Are fear and greed the motivations for corporate blogging? Corante’s Many 2 Many group thinks so. The article claims that fearful companies sue, distract or avoid blogs and bloggers. In comparison, enlighted companies turn to blogs and bloggers as a source of competitive advantage. By leveraging innovation, these firms edge out the competition, in a positive spin on greed.
Some companies worry that blogs render them vulnerable. They worry about fallout from bloggers who comment positively or negatively about their products. But opinion leaders have always shaped markets. In fact, the late Everett Rogers, author of Diffusion of Innovations, and Geoffrey Moore of Crossing the Chasm fame have both extensively researched and written about this subject. Blogs are simply another way for opinion leaders to interact with followers. Smart companies recognize that it makes more sense to engage and influence bloggers, rather than to antagonize or ignore them.
Executives also fret about allowing their employees to blog. Fearful that employees may reveal secrets, they ban blogging. But companies already have protection in place: standard non-disclosure agreements. Most employees sign NDAs when they start a job. Rather than banning blogs, remind your employees that all their activities, including blogging, fall under NDA. You already trust them with cash, keys, code and other potential risks. Why should blogs be any different?

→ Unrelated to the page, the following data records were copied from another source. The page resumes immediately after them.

(* ===== verification/OrderExamples.v ===== *)
(** * Concrete runs of the order controller

    A small cluster with one order of two artifacts, on which the theorems about the
    order controller are applied and the definitions are evaluated. *)

From stdpp Require Import base gmap list strings.
From S2P Require Import Prelude GoStd Sha256 JsonEncode JsonDecode KubeTypes.
From S2P Require Import V1alpha1Types Client Cluster Errors ControllerRuntime.
From S2P Require Import WorkflowParameters OrderController OrderFetch OrderApply.
From S2P Require Import OrderFacts OrderConverge OrderTheorems.

Local Open Scope string_scope.
Local Open Scope list_scope.

#[local] Existing Instance plain_runtime.
#[local] Existing Instance plain_float64.
#[local] Existing Instance plain_util.

(** ** The objects *)

Definition ref (name : string) : LocalObjectReference := mkLocalObjectReference name.

Definition exSource : Endpoint :=
  mkEndpoint emptyTypeMeta (newObjectMeta "ns" "src")
    (mkEndpointSpec "oci" "https://source" (ref "credentials") "PullOnly") mkEndpointStatus.

Definition exTarget : Endpoint :=
  mkEndpoint emptyTypeMeta (newObjectMeta "ns" "dst")
    (mkEndpointSpec "s3" "https://target" (ref "") "PushOnly") mkEndpointStatus.

Definition exSecret : Secret := mkSecret (newObjectMeta "ns" "credentials").

Definition exArtifact (image : string) : OrderArtifact :=
  mkOrderArtifact "oci" (ref "src") (ref "")
    (mkRawExtension (Some (json_text ("{'image':'" +++ image +++ "','tags':['a','b']}")))).

Definition exMeta (deletion : option Time) (finalizers : list string) : ObjectMeta :=
  mkObjectMeta "order" "" "ns" "uid-1" "7" 1%Z 5%Z deletion None ∅ ∅ [] finalizers.

Definition exOrder (deletion : option Time) (finalizers : list string)
  (arts : list OrderArtifact) (st : gmap string OrderArtifactWorkflowStatus) : Order :=
  mkOrder emptyTypeMeta (exMeta deletion finalizers)
    (mkOrderSpec (mkOrderDefaults (ref "") (ref "dst")) arts) (mkOrderStatus (Some st)).

(** A hash that no artifact of the examples has. *)
Definition oldSha : string := "0123456789abcdef".

(** The order tracks an artifact workflow that is obsolete. *)
Definition order1 : Order :=
  exOrder None [orderFinalizer] [exArtifact "one"; exArtifact "two"]
    {[oldSha := mkOrderArtifactWorkflowStatus 0 WorkflowSucceeded ""]}.

Definition exWorkflow (order : Order) (sha : string) (phase : WorkflowPhase) : ArtifactWorkflow :=
  mkArtifactWorkflow emptyTypeMeta (awObjectMeta order sha)
    (mkArtifactWorkflowSpec "oci" [] (ref "") (ref "")) (mkArtifactWorkflowStatus phase "").

Definition exCluster (order : Order) (aws : gmap NamespacedName ArtifactWorkflow) : Cluster :=
  mkCluster {[meta_key (Order_ObjectMeta order) := order]}
    {[mkNamespacedName "ns" "src" := exSource; mkNamespacedName "ns" "dst" := exTarget]}
    {[mkNamespacedName "ns" "credentials" := exSecret]} ∅ aws ∅.

Definition cluster1 : Cluster :=
  exCluster order1 {[awKey order1 oldSha := exWorkflow order1 oldSha WorkflowSucceeded]}.

Definition exInputs : inputs := mkInputs exSource exTarget exSecret emptySecret.

Definition inputs1 : list (nat * OrderArtifact * inputs) :=
  [(0, exArtifact "one", exInputs); (1, exArtifact "two", exInputs)].

Definition req1 : NamespacedName := mkNamespacedName "ns" "order".

(** The run: two artifact workflows are created, the obsolete one is deleted, and
    the status is written. *)
Example run1_writes :
  map (fun c => match c with
                | CreateArtifactWorkflow aw => ("create", length (AWSpec_Parameters (AW_Spec aw)))
                | DeleteArtifactWorkflow _ => ("delete", 0)
                | UpdateOrderStatus o => ("status", size (tracked o))
                | _ => ("other", 0)
                end) (writes (run_trace memory_serve (Reconcile req1) cluster1))
  = [("create", 9); ("create", 9); ("delete", 0); ("status", 2)].
Proof. vm_compute. reflexivity. Qed.

(** ** The order is ready *)

Definition hydratesb (m : gmap string desiredAW) : bool :=
  forallb (fun kv => match hydrateArtifactWorkflow kv.2 with Ok _ => true | _ => false end)
    (map_to_list m).

Lemma hydratesb_spec m : hydratesb m = true ->
  forall sha daw, m !! sha = Some daw -> exists aw, hydrateArtifactWorkflow daw = Ok aw.
Proof.
  unfold hydratesb. rewrite forallb_forall. intros Hall sha daw Hdaw.
  specialize (Hall (sha, daw)). rewrite <- list_elem_of_In, elem_of_map_to_list in Hall.
  specialize (Hall Hdaw). simpl in Hall.
  destruct (hydrateArtifactWorkflow daw) as [aw| |]; [by exists aw|done..].
Qed.

Lemma available1 aws : available (exCluster order1 aws) order1 inputs1.
Proof. split; [reflexivity|]. repeat constructor. Qed.

Lemma ready1 : ready cluster1 order1 inputs1.
Proof.
  assert (desiredFrom order1 inputs1 !! oldSha = None) as Hold by (vm_compute; reflexivity).
  split; [split; [vm_compute; reflexivity|reflexivity|reflexivity|apply available1| |]|].
  - apply hydratesb_spec. vm_compute. reflexivity.
  - intros sha Hd Htr. change (tracked order1) with
      ({[oldSha := mkOrderArtifactWorkflowStatus 0 WorkflowSucceeded ""]}
        : gmap string OrderArtifactWorkflowStatus) in Htr.
    apply lookup_singleton_is_Some in Htr as <-. rewrite Hold in Hd.
    destruct Hd as [? [=]].
  - intros sha _ Htr. change (tracked order1) with
      ({[oldSha := mkOrderArtifactWorkflowStatus 0 WorkflowSucceeded ""]}
        : gmap string OrderArtifactWorkflowStatus) in Htr.
    apply lookup_singleton_None in Htr. apply lookup_singleton_None.
    intros Heq%awKey_inj. exact (Htr Heq).
Qed.

(** ** Witnesses of the theorems against a healthy server *)

Lemma order_converges_witness :
  ready cluster1 order1 inputs1 /\
  (run memory_serve (Reconcile req1) cluster1).2 = Ok (mkResult false) /\
  converged cluster1 order1 (desiredFrom order1 inputs1)
    (run memory_serve (Reconcile req1) cluster1).1.
Proof. split; [exact ready1|]. exact (order_converges cluster1 order1 inputs1 ready1). Defined.

Lemma order_reconcile_idempotent_witness :
  let s1 := (run memory_serve (Reconcile req1) cluster1).1 in
  (run memory_serve (Reconcile req1) s1).2 = Ok (mkResult false) /\
  (run memory_serve (Reconcile req1) s1).1 = s1 /\
  writes (run_trace memory_serve (Reconcile req1) s1) = [].
Proof. exact (order_reconcile_idempotent cluster1 order1 inputs1 ready1). Defined.

(** ** Witnesses of the theorems under every answer *)

Definition trace1 : list event := run_trace memory_serve (Reconcile req1) cluster1.
Definition outcome1 : outcome Result := (run memory_serve (Reconcile req1) cluster1).2.

Lemma exec1 : exec (Reconcile req1) trace1 outcome1.
Proof. apply exec_run. Qed.

Lemma order_reconcile_refines_witness : reconciled req1 trace1 outcome1.
Proof. exact (order_reconcile_refines req1 trace1 outcome1 exec1). Defined.

(** The first artifact workflow the run creates. *)
Definition created1 : ArtifactWorkflow :=
  match writes trace1 !! 0 with
  | Some (CreateArtifactWorkflow aw) => aw
  | _ => exWorkflow order1 oldSha ""
  end.

Lemma created1_in : CreateArtifactWorkflow created1 ∈ writes trace1.
Proof. apply (list_elem_of_lookup_2 _ 0). vm_compute. reflexivity. Qed.

Lemma order_create_safe_witness :
  CreateArtifactWorkflow created1 ∈ writes trace1 /\
  exists order sha r, deleting order = false /\ claimed order = true /\
    AW_ObjectMeta created1 = set_OwnerReferences (awObjectMeta order sha) [r].
Proof.
  split; [exact created1_in|].
  destruct (order_create_safe req1 trace1 outcome1 created1 exec1 created1_in)
    as (order & l & t & sha & daw & r & _ & _ & Hd & Hc & _ & _ & _ & _ & _ & _ & Hm & _).
  exists order, sha, r. split_and!; assumption.
Defined.

Lemma deleted1_in : DeleteArtifactWorkflow (awObjectMeta order1 oldSha) ∈ writes trace1.
Proof. apply (list_elem_of_lookup_2 _ 2). vm_compute. reflexivity. Qed.

Lemma order_delete_safe_witness :
  DeleteArtifactWorkflow (awObjectMeta order1 oldSha) ∈ writes trace1 /\
  exists order sha, awObjectMeta order1 oldSha = awObjectMeta order sha
    /\ is_Some (tracked order !! sha).
Proof.
  split; [exact deleted1_in|].
  destruct (order_delete_safe req1 trace1 outcome1 _ exec1 deleted1_in)
    as (order & t & sha & _ & Hm & Htr & _).
  exists order, sha. split; assumption.
Defined.

(** An order without the finalizer label that is being deleted and tracks nothing. *)
Definition order2 : Order := exOrder (Some 9%Z) [orderFinalizer; "other"] [] ∅.
Definition cluster2 : Cluster := exCluster order2 ∅.
Definition trace2 : list event := run_trace memory_serve (Reconcile req1) cluster2.

Lemma order_finalizer_last_witness :
  UpdateOrder (withoutFinalizer order2) ∈ writes trace2 /\
  exists order t', trace2 = ev (GetOrder req1) (inr order) :: t' /\ deleting order = true
    /\ tracked order = ∅ /\ withoutFinalizer order2 = withoutFinalizer order.
Proof.
  assert (UpdateOrder (withoutFinalizer order2) ∈ writes trace2) as Hin
    by (apply (list_elem_of_lookup_2 _ 0); vm_compute; reflexivity).
  split; [exact Hin|].
  apply (order_finalizer_last req1 trace2 _ (withoutFinalizer order2)
           (exec_run memory_serve (Reconcile req1) cluster2) Hin).
  apply (bool_decide_unpack _). vm_compute. exact I.
Defined.

Lemma trace1_read : trace1 = ev (GetOrder req1) (inr order1) :: tail trace1.
Proof. vm_compute. reflexivity. Qed.

Lemma order_all_inputs_first_witness :
  writes (tail trace1) <> [] /\
  exists l t', fetched (numbered order1) l /\ tail trace1 = allFetchEvents order1 l ++ t'
    /\ writes (allFetchEvents order1 l) = [].
Proof.
  assert (writes (tail trace1) <> []) as Hne by (vm_compute; discriminate).
  split; [exact Hne|].
  apply (order_all_inputs_first req1 order1 (tail trace1) outcome1);
    [|reflexivity|reflexivity|exact Hne].
  rewrite <- trace1_read. exact exec1.
Defined.

(** The order with the status that the first run writes. *)
Definition written1 : Order :=
  match writes trace1 !! 3 with
  | Some (UpdateOrderStatus o) => o
  | _ => order1
  end.

Lemma written1_in : UpdateOrderStatus written1 ∈ writes trace1.
Proof. apply (list_elem_of_lookup_2 _ 3). vm_compute. reflexivity. Qed.

Lemma order_status_exact_witness :
  UpdateOrderStatus written1 ∈ writes trace1 /\ deleting written1 = false /\
  exists order l, fetched (numbered order) l /\
    dom (tracked written1) = list_to_set (map (fun x => artifactSha order x.1.2 x.2) l).
Proof.
  split; [exact written1_in|]. split; [vm_compute; reflexivity|].
  destruct (order_status_exact req1 trace1 outcome1 written1 exec1 written1_in)
    as (order & l & t & _ & _ & Hl & _ & _ & Hdom & _); [vm_compute; reflexivity|].
  exists order, l. split; assumption.
Defined.

(** An order that is being deleted and tracks two artifact workflows. *)
Definition order3 : Order :=
  exOrder (Some 9%Z) [orderFinalizer] [exArtifact "one"]
    {["a" := emptyOAWS; "b" := emptyOAWS]}.
Definition cluster3 : Cluster := exCluster order3 ∅.
Definition trace3 : list event := run_trace memory_serve (Reconcile req1) cluster3.

Lemma order_cleanup_witness :
  tracked order3 <> ∅ /\
  exists shas, shas ≡ₚ elements (dom (tracked order3)) /\
    map ev_call (tail trace3) =
    map (fun sha => DeleteArtifactWorkflow (awObjectMeta order3 sha)) shas
    ++ [UpdateOrderStatus (set_Order_ArtifactWorkflows order3 (Some ∅))].
Proof.
  assert (tracked order3 <> ∅) as Hne by (vm_compute; discriminate).
  split; [exact Hne|].
  destruct (order_cleanup req1 order3 (tail trace3)
              (run memory_serve (Reconcile req1) cluster3).2) as (shas & r & Hp & Hm & _).
  - exact (exec_run memory_serve (Reconcile req1) cluster3).
  - reflexivity.
  - exact Hne.
  - exists shas. split; assumption.
Defined.

(** ** The two limits *)

(** The order after the first run, with its artifacts swapped. *)
Definition swapped1 : Order :=
  mkOrder emptyTypeMeta (Order_ObjectMeta written1)
    (mkOrderSpec (mkOrderDefaults (ref "") (ref "dst")) [exArtifact "two"; exArtifact "one"])
    (Order_Status written1).

Definition inputsSwapped : list (nat * OrderArtifact * inputs) :=
  [(0, exArtifact "two", exInputs); (1, exArtifact "one", exInputs)].

Definition clusterSwapped : Cluster :=
  exCluster swapped1 (artifactWorkflows (run memory_serve (Reconcile req1) cluster1).1).

Definition inLineb (s : Cluster) (order : Order) (desiredAWs : gmap string desiredAW) : bool :=
  bool_decide (dom (tracked order) = dom desiredAWs) &&
  forallb (fun kv => match artifactWorkflows s !! awKey order kv.1 with
                     | Some aw => String.eqb (AWStatus_Phase (AW_Status aw)) (OAWS_Phase kv.2)
                     | None => false
                     end) (map_to_list (tracked order)).

Lemma inLineb_spec s order desiredAWs :
  inLineb s order desiredAWs = true -> inLine s order desiredAWs.
Proof.
  unfold inLineb. rewrite andb_true_iff, bool_decide_eq_true, forallb_forall.
  intros [Hdom Hall]. split; [done|]. intros sha st Hst.
  specialize (Hall (sha, st)). rewrite <- list_elem_of_In, elem_of_map_to_list in Hall.
  specialize (Hall Hst). simpl in Hall.
  destruct (artifactWorkflows s !! awKey order sha) as [aw|]; [|done].
  exists aw. split; [done|]. by apply String.eqb_eq.
Qed.

(** The artifact "one" is at position 1 now, and its entry still says 0. *)
Lemma order_reordering_keeps_indices_witness :
  orders (run memory_serve (Reconcile req1) clusterSwapped).1 !! req1 = Some swapped1 /\
  exists st, tracked swapped1 !! artifactSha order1 (exArtifact "one") exInputs = Some st /\
    OAWS_ArtifactIndex st = 0%Z /\
    OrderSpec_Artifacts (Order_Spec swapped1) !! 1 = Some (exArtifact "one") /\
    OrderSpec_Artifacts (Order_Spec swapped1) !! 0 <> Some (exArtifact "one").
Proof.
  assert (meta_key (Order_ObjectMeta swapped1) = req1) as Hkey by (vm_compute; reflexivity).
  split.
  - pose proof (order_reordering_keeps_indices clusterSwapped swapped1 inputsSwapped) as Hkeep.
    rewrite Hkey in Hkeep. apply Hkeep; clear Hkeep.
    + vm_compute; reflexivity.
    + vm_compute; reflexivity.
    + vm_compute; reflexivity.
    + split; [vm_compute; reflexivity|]. repeat constructor; vm_compute; reflexivity.
    + apply inLineb_spec. vm_compute. reflexivity.
  - eexists. split; [vm_compute; reflexivity|]. split; [reflexivity|].
    split; [reflexivity|]. vm_compute. discriminate.
Defined.

(** The artifact workflows are gone after the first run. *)
Definition clusterLost : Cluster := exCluster written1 ∅.

Lemma order_missing_not_recreated_witness :
  (exists e, (run memory_serve (Reconcile req1) clusterLost).2 = Err e) /\
  (run memory_serve (Reconcile req1) clusterLost).1 = clusterLost /\
  writes (run_trace memory_serve (Reconcile req1) clusterLost) = [].
Proof.
  assert (meta_key (Order_ObjectMeta written1) = req1) as Hkey by (vm_compute; reflexivity).
  pose proof (order_missing_not_recreated clusterLost written1 inputs1
           (artifactSha order1 (exArtifact "one") exInputs)) as Hstuck.
  rewrite Hkey in Hstuck. apply Hstuck; clear Hstuck.
  - vm_compute; reflexivity.
  - vm_compute; reflexivity.
  - vm_compute; reflexivity.
  - split; [vm_compute; reflexivity|]. repeat constructor; vm_compute; reflexivity.
  - apply (bool_decide_unpack _). vm_compute. exact I.
  - eexists. vm_compute. reflexivity.
  - apply lookup_empty.
Defined.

Blogs are a great way for companies to build personal connections with faceless corporations. When potential and existing customers read about your executives or front-line staff, a relationship starts. Customers have always been more likely to trust your “real” employees than PR or marketing staff. The key is to channel marketing messages through those who have credibility. But, if your team isn’t already on board with your market orientation, then there’s something wrong.